Stéphanie est comédienne, elle joue son spectacle "Monstrueusement mère", inspiré d'un fait divers de 1947. Elle a du succès et elle aussi est attirée par le monde ésotérique.
Ces trois femmes ont eu des rapports mère/fille compliqués, et la personne qui va les réunir c'est Emile, un attaché de presse organisant chez lui des séances de spiritisme.
Avec ce petit monde, nous allons évoluer dans le temps, passé, présent s'entrecroisent et permettent petit à petit aux pièces d'un grand puzzle de s'emboîter les unes aux autres, un puzzle diabolique.
Ce roman c'est le rapport mère/fille au théâtre mais aussi la mort qui cotoie sans cesse la vie avec une dimension particulière celle du monde de l'occulte, spiritisme, sorcellerie au programme.
Le théâtre ne ressuscite-t-il pas sans fin la mort ? Les acteurs jouent sur scène des personnages qui ne meurent jamais car ils les réincarnent et rejouent encore la mort et encore.
"Rien ne mourait au théâtre. Les morts sans fin y triomphaient des vivants. Avant que les vivants sans fin n'y triomphent des morts. Tout était confondu."
J'ai pris du plaisir à la lecture de ce roman exigeant me demandant où l'auteur voulait en venir, et je n'ai pas été déçue. Un monde noir, obscur mais passionnant. J'ai beaucoup aimé retrouver l'ambiance des salles de spectacle, l'envers du décor. Un roman sortant de l'ordinaire.
À découvrir.
Ma note : 7.5/10
Les jolies phrases
Elle était entrée en théâtre comme une mystique entre en contemplation, s'offrant sans rien garder pour elle.
Emile était convaincu que depuis des millénaires le théâtre était un épicentre où se conjugaient la mort et la vie.

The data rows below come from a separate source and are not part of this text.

(** ** Samples *)
Fixpoint insert_sorted {A} (less : A -> A -> bool) (x : A) (l : list A) : list A :=
  match l with [] => [x] | y :: rest => if less y x then y :: insert_sorted less x rest else x :: l end.
Definition insertion_sort {A} (less : A -> A -> bool) (l : list A) : list A := foldr (insert_sorted less) [] l.
Lemma insert_sorted_perm {A} less (x : A) l : insert_sorted less x l ≡ₚ x :: l.
Proof.
  induction l as [|y l IH]; cbn [insert_sorted]; [done |]. destruct (less y x); [| done]. rewrite IH. apply perm_swap.
Qed.
Lemma insertion_sort_perm {A} (less : A -> A -> bool) l : insertion_sort less l ≡ₚ l.
Proof. induction l as [|x l IH]; [done |]. cbn [insertion_sort foldr]. by rewrite insert_sorted_perm, IH. Qed.
Section Sorted.
Context {A : Type} (less : A -> A -> bool).
Abbreviation R := (fun x y => less y x = false).
Lemma insert_sorted_sorted x l :
  (forall y z, y ∈ x :: l -> z ∈ x :: l -> R y z \/ R z y) ->
  (forall a b c, a ∈ x :: l -> b ∈ x :: l -> c ∈ x :: l -> R a b -> R b c -> R a c) ->
  StronglySorted R l -> StronglySorted R (insert_sorted less x l).
Proof using Type.
  intros Ht Htr Hs. induction Hs as [|y l Hs IH Hy]; cbn [insert_sorted]; [by repeat constructor |].
  rewrite Forall_forall in Hy. destruct (less y x) eqn:E.
  - constructor; [apply IH |].
    + intros a b Ha Hb. apply Ht; set_solver.
    + intros a b c Ha Hb Hc. apply Htr; set_solver.
    + apply Forall_forall. intros z Hz. rewrite insert_sorted_perm in Hz. apply elem_of_cons in Hz as [->|Hz]; [| by apply Hy].
      destruct (Ht x y) as [H|H]; [left | right; left | congruence | exact H].
  - constructor; [by constructor; [| apply Forall_forall] |].
    apply Forall_forall. intros z [->|Hz]%elem_of_cons; [exact E |].
    apply (Htr x y z); [left | right; left | right; by right | exact E | by apply Hy].
Qed.
End Sorted.
#[export] Instance insertion_sorting : GoSort.
Proof.
  refine {| go_sort A less l := insertion_sort less l |}.
  - intros A less l. apply insertion_sort_perm.
  - intros A less l Ht Htr. induction l as [|x l IH]; [constructor |]. cbn [insertion_sort foldr].
    assert (Hin : forall y, y ∈ x :: insertion_sort less l -> y ∈ x :: l).
    { intros y. rewrite (insertion_sort_perm less l). done. }
    apply insert_sorted_sorted.
    + intros y z Hy Hz. by apply Ht; apply Hin.
    + intros a b c Ha Hb Hc. by apply Htr; apply Hin.
    + apply IH; [intros y z Hy Hz; apply Ht; by right | intros a b c Ha Hb Hc; apply Htr; by right].
Defined.
Definition rocq_pages : KeywordToURLMap := mkKeywordToURLMap "rocq" {["/a" := 2; "/b" := 5; "/c" := 1]}%string.
Definition proof_pages : KeywordToURLMap := mkKeywordToURLMap "proof" {["/a" := 3; "/b" := 1]}%string.
(** A network that stores two words and one page rank. *)
Definition sample_network (id : TypeID) (bucket : string) : option bytes :=
  if String.eqb bucket KeywordsBucket then
    if bool_decide (id = GenerateKeyHash "rocq") then Some (pb_encode rocq_pages)
    else if bool_decide (id = GenerateKeyHash "proof") then Some (pb_encode proof_pages) else None
  else if String.eqb bucket PageRankBucket then
    if bool_decide (id = GenerateKeyHash "/b") then Some (pb_encode page_b) else None
  else None.
Definition sample_Log (x : float64) : float64 := fsub x (constant 1 2).
Lemma sample_words id data : sample_network id KeywordsBucket = Some data ->
  is_Some (pb_decode data : option KeywordToURLMap).
Proof.
  unfold sample_network. rewrite String.eqb_refl. case_bool_decide; [| case_bool_decide; [| discriminate]];
    intros E%(inj Some); rewrite <-E, pb_roundtrip by discriminate; eexists; reflexivity.
Qed.
Lemma sample_ranks_ok id data : sample_network id PageRankBucket = Some data -> is_Some (pb_decode data : option RankInfo).
Proof.
  unfold sample_network. rewrite String.eqb_refl. change (String.eqb PageRankBucket KeywordsBucket) with false.
  cbv iota. case_bool_decide; [| discriminate]. intros E%(inj Some). rewrite <-E, pb_roundtrip by exact I.
  eexists. reflexivity.
Qed.
Definition sample_search := DoSearch sample_Log id sample_network map_to_list 10.
Lemma proof_not_rocq : GenerateKeyHash "proof" <> GenerateKeyHash "rocq".
Proof. apply (bool_decide_unpack _). vm_compute. exact I. Qed.
Lemma sample_maps : word_maps id sample_network (Split "rocq is proof") = [rocq_pages; proof_pages].
Proof.
  assert (E1 : word_map id sample_network "rocq" = Some rocq_pages).
  { unfold word_map, sample_network. cbn [String.length MinWordLen Nat.ltb Nat.leb id]. rewrite String.eqb_refl.
    rewrite bool_decide_eq_true_2 by reflexivity. cbn [mbind option_bind]. by rewrite pb_roundtrip. }
  assert (E2 : word_map id sample_network "proof" = Some proof_pages).
  { unfold word_map, sample_network. cbn [String.length MinWordLen Nat.ltb Nat.leb id]. rewrite String.eqb_refl.
    rewrite bool_decide_eq_false_2 by exact proof_not_rocq. rewrite bool_decide_eq_true_2 by reflexivity.
    cbn [mbind option_bind]. by rewrite pb_roundtrip. }
  change (Split "rocq is proof") with ["rocq"; "is"; "proof"]%string. rewrite !word_maps_cons, E1, E2. reflexivity.
Qed.
Lemma search_common_pages_witness : exists ranked, sample_search "rocq is proof" = Ok ranked /\
  length ranked = 2%nat /\ Forall (fun r => length (TfIdf (Result r)) = 3%nat) ranked.
Proof.
  destruct (search_common_pages sample_Log id sample_network map_to_list 10 sample_words sample_ranks_ok
    (fun m => reflexivity _) "rocq is proof") as (ranked & H1 & H2).
  exists ranked. split; [exact H1 |]. rewrite sample_maps in H2. destruct H2 as (_ & H2 & H3). split.
  - rewrite H2. vm_compute. reflexivity.
  - eapply Forall_impl; [exact H3 |]. intros r [_ Hr]. cbv beta in Hr. rewrite Hr. reflexivity.
Defined.
Lemma sample_scores link : link ∈ common [proof_pages] (pages rocq_pages) ->
  is_NaN (sim_score ((fun w => tf sample_Log 10 w link) <$> [rocq_pages; rocq_pages; proof_pages])) = false /\
  is_NaN (page_rank sample_network link) = false.
Proof.
  assert (E : common [proof_pages] (pages rocq_pages) = {["/a"; "/b"]}%string) by (vm_compute; reflexivity).
  rewrite E. intros Hl. split.
  - apply elem_of_union in Hl as [->%elem_of_singleton| ->%elem_of_singleton]; vm_compute; reflexivity.
  - unfold page_rank, sample_network. change (String.eqb PageRankBucket KeywordsBucket) with false. cbv iota.
    rewrite String.eqb_refl. case_bool_decide; [| reflexivity]. by rewrite pb_roundtrip.
Qed.
Lemma search_ranking_witness : exists ranked, sample_search "rocq is proof" = Ok ranked /\
  exists S P, let score link := sim_score ((fun w => tf sample_Log 10 w link) <$> [rocq_pages; rocq_pages; proof_pages]) in
    greatest (score <$> ((fun r => Link (Result r)) <$> ranked)) S /\
    Forall (fun r => Rank r = fadd (fmul (constant 7 10) (normalised (score (Link (Result r))) S))
      (fmul (fmul (constant 3 10) (page_rank sample_network (Link (Result r))))
            (normalised (page_rank sample_network (Link (Result r))) P))) ranked.
Proof.
  destruct (search_common_pages sample_Log id sample_network map_to_list 10 sample_words sample_ranks_ok
    (fun m => reflexivity _) "rocq is proof") as (ranked & H1 & _).
  exists ranked. split; [exact H1 |].
  destruct (search_ranking sample_Log id sample_network map_to_list 10 sample_words sample_ranks_ok
    (fun m => reflexivity _) "rocq is proof" rocq_pages [proof_pages] ranked) as (_ & (S & P & HS & _ & H) & _).
  - exact sample_maps.
  - vm_compute. lia.
  - intros link Hl. by apply sample_scores.
  - intros link Hl. by apply sample_scores.
  - exact H1.
  - exists S, P. split; [exact HS |]. eapply Forall_impl; [exact H |]. intros r (_ & _ & _ & Hr). exact Hr.
Defined.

Si le réel et la fiction s'y confondaient si bien, si la monstruosité et l'innocence n'y faisaient qu'un, sans que les frontières en soient décelables, pourquoi n'en serait-il pas de même du vivant et de l'enfui ? La fin, la chute, l'enfer pourraient être assurément domptés dans ce prodigieux maelström si on savait bien l'explorer, s'emballait maintenant Emile. Pourquoi n'avait-on jamais tenté de se servir des théâtres comme des laboratoires où observer, asservir et vaincre enfin la mort ? et pour faire de l'énergie de la scène un authentique tremplin vers l'infini ? Les comédiens et leurs personnages n'y étaient-ils pas morts et ressuscités des milliards de fois...
Acteur, il n'existait après tout que par procuration, par personnages interposés. C'était un imposteur. Il ne vivait rien, ne créait rien.
Il voulait en même temps lui suggérer, d'âme à âme, avec la rapidité de l'éclair, que le théâtre sans fin ressuscitait les morts. Qu'il était impossible d'y mourir vraiment. Que la scène était un lieu d'apparitions-disparitions toujours renaissantes. Un lieu d'éternité au monde. Il fallait juste savoir s'y abandonner, s'y laisser couler.
Celui qui domine pas sa trouille, il est foutu. La sorcellerie, c'est la peur. Ça commence par là, mon gars. Si tu flanques la pétoche à l'autre, t'as le dessus. Le temps qu'il réagisse, il est coincé. C'est pour ça qu'il faut se préparer à tout, pour jamais, toi, avoir peur. Jamais.
Rien ne mourait au théâtre. Les morts sans fin y triomphaient des vivants. Avant que les vivants sans fin n'y triomphent des morts. Tout était confondu. Comme nulle part ailleurs.